Source data
########################################
(* ===== verification/MaterialPage.v ===== *)
(** * The material form and the stock page's handlers

    Module [Form] models [app/estoque/components/MaterialForm.tsx]: the
    values react-hook-form holds (text inputs and the type select give
    strings; the inputs registered with [valueAsNumber] give numbers, [NaN]
    while empty) and [materialSchema], the zod schema checked before
    [onSubmit].  Module [Page] models [handleSubmit] and [handleDelete] of
    [app/estoque/page.tsx], which call the material routes of
    [Cadastros]; [fetchMaterials] afterwards only reads.
    [MaterialModal.tsx] only passes its props to the form. *)

From S2P Require Import Prelude Js Store Http Cadastros ClientesPage.

Local Open Scope moveis_scope.

Module MaterialPage.

Module Form.

Definition keys : list string :=
  ["name"; "type"; "description"; "quantity"; "unit"; "price"; "minStock"].

(** The inputs registered with [{ valueAsNumber: true }]. *)
Definition num_keys : list string := ["quantity"; "minStock"; "price"].

(** The value of a field when the form opens: [initialData]'s, else the
    empty input's ([NaN] as a number, the empty string as text; the
    select starts on its [""] option). *)
Definition initial (initialData : option (list (string * json))) (k : string) : json :=
  match initialData ≫= field k with
  | Some JUndef | None => if bool_decide (k ∈ num_keys) then JNum NaN else JStr ""
  | Some v => v
  end.

(** The value of a field after the user typed the texts [texts] and the
    numbers [nums], in order. *)
Definition value (initialData : option (list (string * json))) (texts : list (string * string))
    (nums : list (string * num)) (k : string) : json :=
  default (initial initialData k)
    (if bool_decide (k ∈ num_keys) then field k ((λ '(k', n), (k', JNum n)) <$> nums)
     else field k ((λ '(k', s), (k', JStr s)) <$> texts)).

(** [z.enum(['Chapa', 'Ferragem', 'Acabamento'])] *)
Definition z_type (v : json) : bool :=
  match v with JStr s => bool_decide (s ∈ ["Chapa"; "Ferragem"; "Acabamento"]) | _ => false end.

(** [z.string().optional()] *)
Definition z_string_optional (v : json) : bool :=
  match v with JUndef | JStr _ => true | _ => false end.

(** [z.number().min(0, ...)]: [NaN] is not a number to zod. *)
Definition z_number_min0 (v : json) : bool :=
  match v with JNum (Fin q) => Qle_bool 0 q | _ => false end.

(** [materialSchema]; the output keeps the keys of the schema. *)
Definition materialSchema (vals : string → json) : option (list (string * json)) :=
  if ClientesPage.Form.z_string_min1 (vals "name") && z_type (vals "type") &&
     z_string_optional (vals "description") && z_number_min0 (vals "quantity") &&
     ClientesPage.Form.z_string_min1 (vals "unit") && z_number_min0 (vals "price") &&
     z_number_min0 (vals "minStock")
  then Some (filter (λ kv, ClientesPage.Form.defined kv.2 = true) ((λ k, (k, vals k)) <$> keys))
  else None.

(** [handleSubmit(onSubmit)]: the data [onSubmit] receives, if any. *)
Definition submit (initialData : option (list (string * json))) (texts : list (string * string))
    (nums : list (string * num)) : option (list (string * json)) :=
  materialSchema (value initialData texts nums).
End Form.

Module Page.

(** [handleSubmit(data)] of the stock page: PUT to
    [/api/materials/${selectedMaterial.id}] when a material is selected,
    POST otherwise; [fetch] resolves whatever the status, so the success
    toast follows. *)
Definition handleSubmit (selected : option Material.t) (data : list (string * json)) : M string :=
  match selected with
  | Some m => _ ← Materials.PUT (Material.id m) (Some (JObj data)); mret "Material atualizado com sucesso"
  | None => _ ← Materials.POST (Some (JObj data)); mret "Material criado com sucesso"
  end.

(** [handleDelete(id)]: nothing unless [window.confirm] answers yes. *)
Definition handleDelete (confirmed : bool) (id : string) : M (option string) :=
  if confirmed then _ ← Materials.DELETE id; mret (Some "Material excluído com sucesso")
  else mret None.
End Page.

End MaterialPage.
Export MaterialPage.

(** The body of a material request with these fields, as any client of
    the route can send it. *)
Definition material_body (name type unit : string) (q : Z) (price : num) (ms : Z) : json :=
  JObj [("name", JStr name); ("type", JStr type); ("quantity", JNum (num_of_Z q));
        ("unit", JStr unit); ("price", JNum price); ("minStock", JNum (num_of_Z ms))].

(** ** Proofs *)

(** Every field of the form holds a string or a number (or what
    [initialData] gives), never [undefined]. *)
Lemma value_defined init texts nums k :
  (∀ v, init ≫= field k = Some v → ClientesPage.Form.defined v = true) →
  ClientesPage.Form.defined (Form.value init texts nums k) = true.
Proof.
  intros Hinit. unfold Form.value, Form.initial.
  destruct (bool_decide (k ∈ Form.num_keys)).
  - destruct (field k _) as [v|] eqn:E; [by apply field_fmap_inv in E as [n ->]|].
    destruct (init ≫= field k) as [[]|] eqn:Ei; simpl; try done; by apply Hinit.
  - destruct (field k _) as [v|] eqn:E; [by apply field_fmap_inv in E as [s ->]|].
    destruct (init ≫= field k) as [[]|] eqn:Ei; simpl; try done; by apply Hinit.
Qed.

Lemma value_new_defined texts nums k : ClientesPage.Form.defined (Form.value None texts nums k) = true.
Proof. by apply value_defined. Qed.

(** What the schema lets through. *)
Lemma materialSchema_checks vals data :
  Form.materialSchema vals = Some data →
  ClientesPage.Form.z_string_min1 (vals "name") = true ∧ Form.z_type (vals "type") = true ∧
  Form.z_number_min0 (vals "quantity") = true ∧ Form.z_number_min0 (vals "price") = true ∧
  Form.z_number_min0 (vals "minStock") = true ∧
  data = filter (λ kv, ClientesPage.Form.defined kv.2 = true) ((λ k, (k, vals k)) <$> Form.keys).
Proof.
  unfold Form.materialSchema. case_match eqn:E; [|done]. intros [= <-].
  repeat (apply andb_true_iff in E as [E ?]). by split_and!.
Qed.

Lemma material_submit_new texts nums data :
  Form.submit None texts nums = Some data →
  data = (λ k, (k, Form.value None texts nums k)) <$> Form.keys.
Proof.
  intros (_ & _ & _ & _ & _ & ->)%materialSchema_checks.
  apply filter_Forall_id, Forall_forall. intros [k v] [k' [Heq _]]%list_elem_of_fmap.
  injection Heq as -> ->. apply value_new_defined.
Qed.

Lemma field_filter_defined (vals : string → json) ks k :
  NoDup ks → k ∈ ks → ClientesPage.Form.defined (vals k) = true →
  field k (filter (λ kv, ClientesPage.Form.defined kv.2 = true) ((λ k, (k, vals k)) <$> ks)) = Some (vals k).
Proof.
  induction ks as [|k0 ks IH]; intros Hnd Hk Hd; [by apply elem_of_nil in Hk|].
  apply NoDup_cons in Hnd as [Hk0 Hnd]. rewrite fmap_cons.
  destruct (decide (k = k0)) as [->|Hne].
  - rewrite filter_cons_True by done. simpl. rewrite field_not_key; [by rewrite String.eqb_refl|].
    intros [[k' v] [-> Hin]]%list_elem_of_fmap. apply list_elem_of_filter in Hin as [_ Hin].
    apply list_elem_of_fmap in Hin as [k'' [[= -> _] ?]]. done.
  - apply elem_of_cons in Hk as [->|Hk]; [done|].
    destruct (decide (ClientesPage.Form.defined (vals k0) = true)).
    + rewrite filter_cons_True by done. simpl. by rewrite IH.
    + rewrite filter_cons_False by done. by apply IH.
Qed.

Lemma keys_NoDup : NoDup Form.keys.
Proof. apply NoDup_ListNoDup. vm_compute. repeat constructor; simpl; intuition discriminate. Qed.

Lemma schema_fld vals data k :
  Form.materialSchema vals = Some data → k ∈ Form.keys → ClientesPage.Form.defined (vals k) = true →
  fld data k = vals k.
Proof.
  intros (_ & _ & _ & _ & _ & ->)%materialSchema_checks Hk Hd.
  unfold fld. by rewrite field_filter_defined by (done || apply keys_NoDup).
Qed.

Lemma z_number_min0_inv v : Form.z_number_min0 v = true → ∃ q, v = JNum (Fin q) ∧ (0 <= q)%Q.
Proof. destruct v as [| | |[|q]| | |]; try done. intros H. exists q. split; [done|]. by apply Qle_bool_iff. Qed.

Lemma Materials_create_fails fs db :
  (∀ k, ∃ e, Materials.of_fields k fs = inl e) → ∃ e, Materials.create (JObj fs) db = (inl e, db).
Proof.
  intros Hf. unfold Materials.create, mbind, sum_bind. simpl.
  repeat case_match; simplify_eq; eauto;
    match goal with H : Materials.of_fields ?k _ = inr _ |- _ => destruct (Hf k) as [? He]; congruence end.
Qed.

Lemma Materials_POST_fails d e db :
  Materials.create d db = (inl e, db) → Materials.POST (Some d) db = (inr (json_error "Internal Server Error" 500), db).
Proof.
  intros H. unfold Materials.POST, handle, st_catch.
  rewrite (st_bind_inr _ _ db d db) by done. by rewrite (st_bind_inl _ _ _ _ _ H).
Qed.

Lemma of_fields_quantity_fails k fs q :
  fld fs "quantity" = JNum (Fin q) → Zpos (Qden (Qred q)) ≠ 1%Z → ∃ e, Materials.of_fields k fs = inl e.
Proof.
  intros Hq Hd. unfold Materials.of_fields, mbind, sum_bind. rewrite Hq.
  repeat (case_match; try by eexists). simplify_eq. unfold int_arg, int_of_num in *.
  rewrite (proj2 (Z.eqb_neq _ _) Hd) in *. done.
Qed.

(** C32. Every body the material form sends keeps the invariant the spec
    states of a material: its type is one of Chapa, Ferragem, Acabamento
    and its quantity, price and minimum stock are numbers [>= 0]. *)
Theorem material_form_invariant init texts nums data :
  Form.submit init texts nums = Some data →
  (∃ t, fld data "type" = JStr t ∧ t ∈ ["Chapa"; "Ferragem"; "Acabamento"]) ∧
  ∀ k, k ∈ Form.num_keys → ∃ q, fld data k = JNum (Fin q) ∧ (0 <= q)%Q.
Proof.
  intros H. pose proof H as (_ & Ht & Hq & Hp & Hm & _)%materialSchema_checks. split.
  - destruct (Form.value init texts nums "type") as [| | | |t| |] eqn:E; try done.
    exists t. split; [rewrite (schema_fld _ _ "type" H); [done|set_solver|by rewrite E]|].
    by apply bool_decide_eq_true in Ht.
  - intros k Hk. assert (Hz : Form.z_number_min0 (Form.value init texts nums k) = true)
      by (repeat (apply elem_of_cons in Hk as [->|Hk]; [done|]); by apply elem_of_nil in Hk).
    apply z_number_min0_inv in Hz as [q [Hv Hq0]]. exists q. split; [|done].
    rewrite (schema_fld _ _ k H), Hv; [done| |by rewrite Hv]. unfold Form.num_keys in Hk. set_solver.
Qed.

(** A new material with a fractional quantity passes the form, but
    [POST /api/materials] answers 500 (the [Int] column refuses it) and
    stores nothing, while the page shows "Material criado com sucesso". *)
Theorem material_form_fractional_quantity texts nums data q db :
  Form.submit None texts nums = Some data → Form.value None texts nums "quantity" = JNum (Fin q) →
  Zpos (Qden (Qred q)) ≠ 1%Z →
  Materials.POST (Some (JObj data)) db = (inr (json_error "Internal Server Error" 500), db) ∧
  Page.handleSubmit None data db = (inr "Material criado com sucesso", db).
Proof.
  intros Hs Hq Hd.
  assert (Hf : fld data "quantity" = JNum (Fin q))
    by (rewrite (schema_fld _ _ _ Hs), Hq; [done|set_solver|by rewrite Hq]).
  destruct (Materials_create_fails data db) as [e He]; [intros k; by apply (of_fields_quantity_fails _ _ q)|].
  pose proof (Materials_POST_fails _ _ _ He) as Hpost. split; [done|].
  unfold Page.handleSubmit. by rewrite (st_bind_inr _ _ db _ db) by apply Hpost.
Qed.

Lemma of_fields_body k name type unit q price ms :
  type ∈ Materials.types → int_ok q → int_ok ms →
  Materials.of_fields k [("name", JStr name); ("type", JStr type); ("quantity", JNum (num_of_Z q));
                         ("unit", JStr unit); ("price", JNum price); ("minStock", JNum (num_of_Z ms))] =
  inr (Material.mk k name type None q unit price ms).
Proof.
  intros Ht Hq Hms. unfold Materials.of_fields. cbn -[int_of_num Materials.types].
  rewrite (bool_decide_true (type ∈ Materials.types)) by done.
  rewrite !int_of_num_range by done. reflexivity.
Qed.

(** C33. The route does not keep the invariant the form checks: for
    any store whose next cuid is free and any body whose type is a value
    of the [type] enum, [POST /api/materials] answers 200 and stores a
    material with exactly the body's quantity, price and minimum stock,
    whatever their sign, so negative ones break the spec's [quantity,
    price, minStock >= 0], which holds only for what the form sends
    ([material_form_invariant]). *)
Theorem material_POST_breaks_invariant db name type unit q price ms :
  materials db !! fresh_cuid db = None → type ∈ Materials.types → int_ok q → int_ok ms →
  ∃ m db', Materials.POST (Some (material_body name type unit q price ms)) db = (inr (json_ok m), db') ∧
    materials db' = <[Material.id m := m]> (materials db) ∧
    Material.type m = type ∧ Material.quantity m = q ∧ Material.price m = price ∧ Material.minStock m = ms.
Proof.
  intros Hfree Ht Hq Hms. eexists _, _. split.
  { unfold Materials.POST. apply handle_ok.
    rewrite (st_bind_inr _ _ db (material_body name type unit q price ms) db) by done.
    unfold mbind at 1, st_bind. unfold Materials.create, material_body. simpl.
    rewrite of_fields_body by done. simpl.
    rewrite bool_decide_false by (rewrite Hfree; by intros [? ?]). reflexivity. }
  split_and!; reflexivity.
Qed.

(** ** Examples *)

Definition texts_ex : list (string * string) := [("name", "MDF"); ("type", "Chapa"); ("unit", "un")].
Definition nums_ex : list (string * num) := [("quantity", Fin 10); ("price", Fin 50); ("minStock", Fin 5)].
Definition nums_frac : list (string * num) := [("quantity", Fin (5 # 2)); ("price", Fin 50); ("minStock", Fin 5)].
Definition data_ex : list (string * json) := Eval vm_compute in default [] (Form.submit None texts_ex nums_ex).
Definition data_frac : list (string * json) := Eval vm_compute in default [] (Form.submit None texts_ex nums_frac).

Lemma material_form_invariant_witness :
  Form.submit None texts_ex nums_ex = Some data_ex ∧
  (∃ t, fld data_ex "type" = JStr t ∧ t ∈ ["Chapa"; "Ferragem"; "Acabamento"]) ∧
  ∀ k, k ∈ Form.num_keys → ∃ q, fld data_ex k = JNum (Fin q) ∧ (0 <= q)%Q.
Proof.
  assert (Hs : Form.submit None texts_ex nums_ex = Some data_ex) by reflexivity.
  split; [exact Hs|]. exact (material_form_invariant None texts_ex nums_ex data_ex Hs).
Defined.

Lemma material_form_fractional_quantity_witness :
  Form.submit None texts_ex nums_frac = Some data_frac ∧
  Form.value None texts_ex nums_frac "quantity" = JNum (Fin (5 # 2)) ∧ Zpos (Qden (Qred (5 # 2))) ≠ 1%Z ∧
  Materials.POST (Some (JObj data_frac)) dbc = (inr (json_error "Internal Server Error" 500), dbc) ∧
  Page.handleSubmit None data_frac dbc = (inr "Material criado com sucesso", dbc).
Proof.
  assert (Hs : Form.submit None texts_ex nums_frac = Some data_frac) by reflexivity.
  assert (Hq : Form.value None texts_ex nums_frac "quantity" = JNum (Fin (5 # 2))) by reflexivity.
  assert (Hd : Zpos (Qden (Qred (5 # 2))) ≠ 1%Z) by discriminate.
  split; [exact Hs|split; [exact Hq|split; [exact Hd|]]].
  exact (material_form_fractional_quantity _ _ _ _ dbc Hs Hq Hd).
Defined.

Lemma material_POST_breaks_invariant_witness :
  materials dbc !! fresh_cuid dbc = None ∧ "Chapa" ∈ Materials.types ∧ int_ok (-5) ∧ int_ok (-1) ∧
  ∃ m db', Materials.POST (Some (material_body "MDF" "Chapa" "un" (-5) (Fin (-1)) (-1))) dbc = (inr (json_ok m), db') ∧
    materials db' = <[Material.id m := m]> (materials dbc) ∧
    Material.type m = "Chapa" ∧ Material.quantity m = (-5)%Z ∧ Material.price m = Fin (-1) ∧ Material.minStock m = (-1)%Z.
Proof.
  assert (Hf : materials dbc !! fresh_cuid dbc = None) by reflexivity.
  assert (Ht : "Chapa" ∈ Materials.types) by (apply (bool_decide_unpack _); reflexivity).
  assert (Hq : int_ok (-5)) by (unfold int_ok, int_min, int_max; lia).
  assert (Hm : int_ok (-1)) by (unfold int_ok, int_min, int_max; lia).
  split_and!; [exact Hf|exact Ht|exact Hq|exact Hm|].
  exact (material_POST_breaks_invariant dbc "MDF" "Chapa" "un" (-5) (Fin (-1)) (-1) Hf Ht Hq Hm).
Defined.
########################################
*Aim of the task*
Begin at the line above that has "intros H. unfold" and stop after the line that has "fs = inl e.", copying each line exactly and adding nothing else.

*Solved problem*
  intros H. unfold Materials.POST, handle, st_catch.
  rewrite (st_bind_inr _ _ db d db) by done. by rewrite (st_bind_inl _ _ _ _ _ H).
Qed.

Lemma of_fields_quantity_fails k fs q :
  fld fs "quantity" = JNum (Fin q) → Zpos (Qden (Qred q)) ≠ 1%Z → ∃ e, Materials.of_fields k fs = inl e.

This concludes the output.